**Exercise prompt**
If a line in the entries contains the string "repository", include that line in your answer.

**Material shown**

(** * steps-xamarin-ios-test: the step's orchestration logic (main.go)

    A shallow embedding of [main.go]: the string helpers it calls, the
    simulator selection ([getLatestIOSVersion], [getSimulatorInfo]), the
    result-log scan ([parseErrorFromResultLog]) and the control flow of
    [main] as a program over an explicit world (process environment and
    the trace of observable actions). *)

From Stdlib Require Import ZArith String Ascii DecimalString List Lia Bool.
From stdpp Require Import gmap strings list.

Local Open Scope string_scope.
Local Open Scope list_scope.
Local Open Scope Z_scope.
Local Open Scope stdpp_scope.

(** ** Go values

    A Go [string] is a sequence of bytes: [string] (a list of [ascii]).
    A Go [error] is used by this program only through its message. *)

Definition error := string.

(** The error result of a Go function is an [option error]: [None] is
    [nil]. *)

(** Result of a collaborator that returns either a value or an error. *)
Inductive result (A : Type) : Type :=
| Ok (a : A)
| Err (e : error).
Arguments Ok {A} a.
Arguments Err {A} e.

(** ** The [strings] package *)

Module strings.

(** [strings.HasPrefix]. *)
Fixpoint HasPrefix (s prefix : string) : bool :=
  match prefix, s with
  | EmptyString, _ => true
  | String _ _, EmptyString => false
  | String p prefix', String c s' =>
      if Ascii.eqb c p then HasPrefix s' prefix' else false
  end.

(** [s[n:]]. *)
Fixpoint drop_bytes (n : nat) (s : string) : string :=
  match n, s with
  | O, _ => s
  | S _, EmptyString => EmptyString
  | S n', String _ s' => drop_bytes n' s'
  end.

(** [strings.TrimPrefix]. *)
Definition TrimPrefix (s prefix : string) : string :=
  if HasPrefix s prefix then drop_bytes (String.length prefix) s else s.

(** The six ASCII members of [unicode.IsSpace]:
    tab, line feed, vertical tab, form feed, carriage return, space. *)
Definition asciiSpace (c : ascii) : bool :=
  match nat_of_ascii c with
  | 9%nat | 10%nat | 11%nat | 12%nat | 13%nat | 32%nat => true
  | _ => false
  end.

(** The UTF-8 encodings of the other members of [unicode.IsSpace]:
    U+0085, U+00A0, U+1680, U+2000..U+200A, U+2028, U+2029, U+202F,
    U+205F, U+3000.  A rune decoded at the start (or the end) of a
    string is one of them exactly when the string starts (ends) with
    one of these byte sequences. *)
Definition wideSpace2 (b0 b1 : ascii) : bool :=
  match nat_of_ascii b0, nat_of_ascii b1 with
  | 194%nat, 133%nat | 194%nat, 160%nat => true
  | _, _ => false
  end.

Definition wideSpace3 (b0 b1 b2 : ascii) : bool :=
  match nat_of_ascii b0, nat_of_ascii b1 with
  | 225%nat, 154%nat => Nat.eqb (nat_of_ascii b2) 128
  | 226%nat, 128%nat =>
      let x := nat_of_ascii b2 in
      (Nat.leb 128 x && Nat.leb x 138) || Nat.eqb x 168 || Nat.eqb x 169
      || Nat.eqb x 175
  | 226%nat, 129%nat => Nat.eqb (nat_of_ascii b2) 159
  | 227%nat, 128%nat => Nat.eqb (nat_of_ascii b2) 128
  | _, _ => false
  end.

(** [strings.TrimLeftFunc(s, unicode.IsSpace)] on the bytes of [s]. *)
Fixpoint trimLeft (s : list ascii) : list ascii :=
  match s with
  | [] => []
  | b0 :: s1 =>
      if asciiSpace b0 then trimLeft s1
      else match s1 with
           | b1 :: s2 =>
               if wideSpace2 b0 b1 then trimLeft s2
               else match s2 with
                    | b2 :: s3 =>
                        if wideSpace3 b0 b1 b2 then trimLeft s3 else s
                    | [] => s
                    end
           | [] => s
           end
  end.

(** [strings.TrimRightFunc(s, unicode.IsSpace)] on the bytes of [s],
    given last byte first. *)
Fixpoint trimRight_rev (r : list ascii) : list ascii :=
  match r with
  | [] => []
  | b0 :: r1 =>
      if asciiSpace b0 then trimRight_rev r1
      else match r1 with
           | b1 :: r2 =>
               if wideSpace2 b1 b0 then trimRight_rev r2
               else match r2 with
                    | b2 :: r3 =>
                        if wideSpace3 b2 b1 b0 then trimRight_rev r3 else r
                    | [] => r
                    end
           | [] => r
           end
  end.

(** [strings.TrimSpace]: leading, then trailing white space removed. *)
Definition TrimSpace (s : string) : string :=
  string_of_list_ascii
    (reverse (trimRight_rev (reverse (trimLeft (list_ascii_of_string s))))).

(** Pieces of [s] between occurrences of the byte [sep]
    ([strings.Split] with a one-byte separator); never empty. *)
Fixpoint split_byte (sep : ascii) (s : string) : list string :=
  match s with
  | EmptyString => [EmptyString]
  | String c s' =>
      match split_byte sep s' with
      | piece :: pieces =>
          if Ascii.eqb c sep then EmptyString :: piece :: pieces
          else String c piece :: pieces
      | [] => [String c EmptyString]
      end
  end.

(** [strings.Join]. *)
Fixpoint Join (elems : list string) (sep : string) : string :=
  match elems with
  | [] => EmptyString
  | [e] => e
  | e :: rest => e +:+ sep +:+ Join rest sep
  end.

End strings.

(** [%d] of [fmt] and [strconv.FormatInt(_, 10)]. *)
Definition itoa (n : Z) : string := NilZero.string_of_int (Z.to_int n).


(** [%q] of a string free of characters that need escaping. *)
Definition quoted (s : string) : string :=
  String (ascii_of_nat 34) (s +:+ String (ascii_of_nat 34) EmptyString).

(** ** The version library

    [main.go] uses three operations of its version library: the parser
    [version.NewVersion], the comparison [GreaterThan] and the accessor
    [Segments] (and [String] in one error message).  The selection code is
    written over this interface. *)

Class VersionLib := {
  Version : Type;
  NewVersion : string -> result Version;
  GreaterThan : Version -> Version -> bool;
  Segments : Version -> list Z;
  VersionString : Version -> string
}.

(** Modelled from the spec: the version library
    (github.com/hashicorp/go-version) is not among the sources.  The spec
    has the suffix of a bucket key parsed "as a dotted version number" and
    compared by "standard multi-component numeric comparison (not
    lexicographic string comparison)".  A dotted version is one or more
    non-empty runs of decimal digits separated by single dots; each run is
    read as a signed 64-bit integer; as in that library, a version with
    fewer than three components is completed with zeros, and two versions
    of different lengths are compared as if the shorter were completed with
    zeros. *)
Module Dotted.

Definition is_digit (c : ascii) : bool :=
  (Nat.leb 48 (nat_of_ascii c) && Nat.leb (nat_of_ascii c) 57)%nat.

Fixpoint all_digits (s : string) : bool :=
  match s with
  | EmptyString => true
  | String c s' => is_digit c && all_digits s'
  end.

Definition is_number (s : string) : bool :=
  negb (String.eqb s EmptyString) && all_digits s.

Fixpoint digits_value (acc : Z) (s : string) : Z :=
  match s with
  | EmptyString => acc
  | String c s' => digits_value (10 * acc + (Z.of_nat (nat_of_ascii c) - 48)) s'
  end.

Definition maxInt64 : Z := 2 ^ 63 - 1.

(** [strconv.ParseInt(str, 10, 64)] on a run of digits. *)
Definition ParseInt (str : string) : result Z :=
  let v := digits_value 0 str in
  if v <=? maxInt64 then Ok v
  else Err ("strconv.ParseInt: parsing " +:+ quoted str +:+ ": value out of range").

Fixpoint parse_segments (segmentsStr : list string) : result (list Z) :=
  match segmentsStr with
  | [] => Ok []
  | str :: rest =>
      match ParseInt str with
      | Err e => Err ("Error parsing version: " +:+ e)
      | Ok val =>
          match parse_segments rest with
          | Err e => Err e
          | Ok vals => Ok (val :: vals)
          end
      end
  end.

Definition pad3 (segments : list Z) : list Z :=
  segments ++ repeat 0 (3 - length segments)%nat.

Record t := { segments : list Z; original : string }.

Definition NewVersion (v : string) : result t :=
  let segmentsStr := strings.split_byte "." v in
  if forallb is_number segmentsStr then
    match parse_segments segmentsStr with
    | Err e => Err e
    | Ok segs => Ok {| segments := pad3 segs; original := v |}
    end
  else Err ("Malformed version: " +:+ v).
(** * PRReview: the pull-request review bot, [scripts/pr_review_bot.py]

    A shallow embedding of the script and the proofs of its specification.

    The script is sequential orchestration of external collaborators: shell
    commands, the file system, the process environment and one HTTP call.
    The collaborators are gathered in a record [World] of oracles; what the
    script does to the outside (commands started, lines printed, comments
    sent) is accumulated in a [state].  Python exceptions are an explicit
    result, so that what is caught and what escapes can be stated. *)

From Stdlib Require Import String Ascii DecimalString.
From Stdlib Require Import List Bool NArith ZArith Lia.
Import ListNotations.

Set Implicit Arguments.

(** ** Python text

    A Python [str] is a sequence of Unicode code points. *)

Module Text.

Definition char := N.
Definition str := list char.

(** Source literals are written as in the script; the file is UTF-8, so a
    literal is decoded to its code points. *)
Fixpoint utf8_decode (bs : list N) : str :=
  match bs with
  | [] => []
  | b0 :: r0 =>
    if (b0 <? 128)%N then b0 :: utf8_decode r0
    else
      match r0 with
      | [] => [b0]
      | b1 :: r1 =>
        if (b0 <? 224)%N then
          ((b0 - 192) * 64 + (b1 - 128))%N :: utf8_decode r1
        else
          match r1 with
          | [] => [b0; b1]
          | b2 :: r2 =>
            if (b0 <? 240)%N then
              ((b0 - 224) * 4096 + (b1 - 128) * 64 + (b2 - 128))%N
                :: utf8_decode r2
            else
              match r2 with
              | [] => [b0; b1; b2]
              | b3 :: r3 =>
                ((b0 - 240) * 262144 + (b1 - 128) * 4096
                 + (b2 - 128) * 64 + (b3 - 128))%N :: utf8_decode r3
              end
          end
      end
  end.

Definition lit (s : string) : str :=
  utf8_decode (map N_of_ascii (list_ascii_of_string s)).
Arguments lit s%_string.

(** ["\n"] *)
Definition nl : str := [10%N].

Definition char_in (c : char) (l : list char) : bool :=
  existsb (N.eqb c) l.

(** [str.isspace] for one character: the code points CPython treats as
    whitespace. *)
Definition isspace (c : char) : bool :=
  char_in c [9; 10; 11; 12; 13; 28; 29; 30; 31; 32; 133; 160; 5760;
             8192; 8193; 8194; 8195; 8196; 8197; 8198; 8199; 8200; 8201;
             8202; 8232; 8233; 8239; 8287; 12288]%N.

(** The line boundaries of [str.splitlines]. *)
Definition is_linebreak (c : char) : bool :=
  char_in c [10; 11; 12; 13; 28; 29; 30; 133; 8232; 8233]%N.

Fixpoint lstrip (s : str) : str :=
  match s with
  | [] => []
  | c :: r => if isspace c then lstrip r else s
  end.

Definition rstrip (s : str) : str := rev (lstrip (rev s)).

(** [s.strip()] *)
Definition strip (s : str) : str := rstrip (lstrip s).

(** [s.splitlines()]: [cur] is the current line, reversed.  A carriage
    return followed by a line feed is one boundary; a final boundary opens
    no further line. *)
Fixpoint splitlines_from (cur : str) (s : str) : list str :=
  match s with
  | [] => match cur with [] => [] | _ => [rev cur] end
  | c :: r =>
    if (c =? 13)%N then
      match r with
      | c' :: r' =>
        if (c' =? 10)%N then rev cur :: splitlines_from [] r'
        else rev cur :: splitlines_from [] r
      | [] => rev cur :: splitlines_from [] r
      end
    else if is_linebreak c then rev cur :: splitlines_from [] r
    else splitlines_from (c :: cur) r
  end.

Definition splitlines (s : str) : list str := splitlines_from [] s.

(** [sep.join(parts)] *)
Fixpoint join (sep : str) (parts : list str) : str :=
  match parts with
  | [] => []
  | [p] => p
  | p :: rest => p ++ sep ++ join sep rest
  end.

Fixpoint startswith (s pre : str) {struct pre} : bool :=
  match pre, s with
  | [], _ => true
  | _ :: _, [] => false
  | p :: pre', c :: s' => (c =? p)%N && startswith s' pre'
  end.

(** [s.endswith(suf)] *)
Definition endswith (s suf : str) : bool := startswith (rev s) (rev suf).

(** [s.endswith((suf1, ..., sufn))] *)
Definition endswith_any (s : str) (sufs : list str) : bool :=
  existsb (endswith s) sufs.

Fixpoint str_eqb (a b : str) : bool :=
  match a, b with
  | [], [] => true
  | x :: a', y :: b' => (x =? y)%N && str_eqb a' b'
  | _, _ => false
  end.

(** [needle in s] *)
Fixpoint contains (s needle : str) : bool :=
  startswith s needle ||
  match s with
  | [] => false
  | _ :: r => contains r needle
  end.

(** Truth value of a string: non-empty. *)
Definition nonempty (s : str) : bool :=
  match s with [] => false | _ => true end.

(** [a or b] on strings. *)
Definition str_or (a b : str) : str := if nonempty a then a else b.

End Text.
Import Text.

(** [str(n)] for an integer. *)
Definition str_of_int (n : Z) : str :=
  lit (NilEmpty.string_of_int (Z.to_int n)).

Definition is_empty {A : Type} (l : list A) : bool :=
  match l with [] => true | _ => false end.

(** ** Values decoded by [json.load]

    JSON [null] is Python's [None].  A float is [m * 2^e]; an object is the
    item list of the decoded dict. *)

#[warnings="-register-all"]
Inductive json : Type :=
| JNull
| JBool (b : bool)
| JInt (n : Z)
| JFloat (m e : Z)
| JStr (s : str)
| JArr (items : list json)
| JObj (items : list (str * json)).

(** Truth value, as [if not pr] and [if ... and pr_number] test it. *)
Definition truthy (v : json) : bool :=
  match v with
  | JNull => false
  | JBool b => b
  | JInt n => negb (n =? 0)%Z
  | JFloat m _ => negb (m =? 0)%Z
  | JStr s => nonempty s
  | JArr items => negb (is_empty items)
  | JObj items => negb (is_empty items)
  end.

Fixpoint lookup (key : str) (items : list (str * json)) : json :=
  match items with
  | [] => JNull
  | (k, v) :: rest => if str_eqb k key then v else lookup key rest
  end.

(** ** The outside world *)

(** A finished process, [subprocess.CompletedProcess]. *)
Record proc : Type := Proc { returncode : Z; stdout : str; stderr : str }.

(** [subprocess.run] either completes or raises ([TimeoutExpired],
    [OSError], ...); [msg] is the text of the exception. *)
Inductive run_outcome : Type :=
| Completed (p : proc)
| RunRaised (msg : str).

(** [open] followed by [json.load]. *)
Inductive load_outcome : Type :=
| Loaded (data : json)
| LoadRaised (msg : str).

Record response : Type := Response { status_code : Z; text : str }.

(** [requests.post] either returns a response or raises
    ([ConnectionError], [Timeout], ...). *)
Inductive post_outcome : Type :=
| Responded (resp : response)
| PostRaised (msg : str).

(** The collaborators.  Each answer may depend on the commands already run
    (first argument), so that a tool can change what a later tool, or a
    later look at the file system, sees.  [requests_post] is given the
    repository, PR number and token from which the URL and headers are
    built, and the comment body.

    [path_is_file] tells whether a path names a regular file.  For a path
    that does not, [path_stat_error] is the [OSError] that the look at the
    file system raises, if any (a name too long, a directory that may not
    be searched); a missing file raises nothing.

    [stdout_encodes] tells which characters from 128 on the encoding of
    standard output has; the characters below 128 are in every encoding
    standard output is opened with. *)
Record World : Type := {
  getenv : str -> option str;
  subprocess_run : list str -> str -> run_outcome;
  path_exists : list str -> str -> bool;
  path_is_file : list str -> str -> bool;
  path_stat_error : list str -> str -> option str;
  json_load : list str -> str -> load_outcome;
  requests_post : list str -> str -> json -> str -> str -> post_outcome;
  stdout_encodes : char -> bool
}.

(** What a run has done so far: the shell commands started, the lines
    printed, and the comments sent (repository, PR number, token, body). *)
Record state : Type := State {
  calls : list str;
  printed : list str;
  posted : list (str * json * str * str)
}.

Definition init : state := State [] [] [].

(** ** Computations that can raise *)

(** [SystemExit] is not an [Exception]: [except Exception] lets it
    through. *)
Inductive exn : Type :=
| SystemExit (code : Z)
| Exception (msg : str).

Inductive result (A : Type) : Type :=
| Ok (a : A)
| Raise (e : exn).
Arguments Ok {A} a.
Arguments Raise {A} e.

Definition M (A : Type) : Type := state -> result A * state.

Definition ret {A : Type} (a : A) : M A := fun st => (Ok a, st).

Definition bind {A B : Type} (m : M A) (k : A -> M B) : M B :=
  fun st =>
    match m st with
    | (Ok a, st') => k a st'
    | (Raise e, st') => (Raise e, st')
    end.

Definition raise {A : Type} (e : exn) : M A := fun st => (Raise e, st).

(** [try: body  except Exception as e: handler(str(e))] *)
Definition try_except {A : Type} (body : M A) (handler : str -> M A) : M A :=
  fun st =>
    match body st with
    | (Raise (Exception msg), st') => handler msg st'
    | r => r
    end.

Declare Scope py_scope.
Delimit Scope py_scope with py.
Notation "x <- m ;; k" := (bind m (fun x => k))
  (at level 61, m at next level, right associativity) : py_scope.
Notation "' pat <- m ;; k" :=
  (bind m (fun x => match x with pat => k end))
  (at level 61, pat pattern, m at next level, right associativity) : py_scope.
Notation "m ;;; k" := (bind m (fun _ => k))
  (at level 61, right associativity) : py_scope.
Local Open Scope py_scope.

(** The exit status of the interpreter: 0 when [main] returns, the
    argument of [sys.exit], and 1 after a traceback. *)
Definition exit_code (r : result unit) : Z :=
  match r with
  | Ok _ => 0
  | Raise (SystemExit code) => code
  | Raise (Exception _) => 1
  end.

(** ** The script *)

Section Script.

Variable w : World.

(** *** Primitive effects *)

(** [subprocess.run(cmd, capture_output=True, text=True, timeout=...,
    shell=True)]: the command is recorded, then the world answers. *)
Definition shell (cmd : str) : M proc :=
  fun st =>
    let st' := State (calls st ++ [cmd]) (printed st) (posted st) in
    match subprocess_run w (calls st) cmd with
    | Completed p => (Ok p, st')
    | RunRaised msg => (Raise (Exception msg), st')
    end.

**The completed task**
    repository, PR number and token from which the URL and headers are
    printed, and the comments sent (repository, PR number, token, body). *)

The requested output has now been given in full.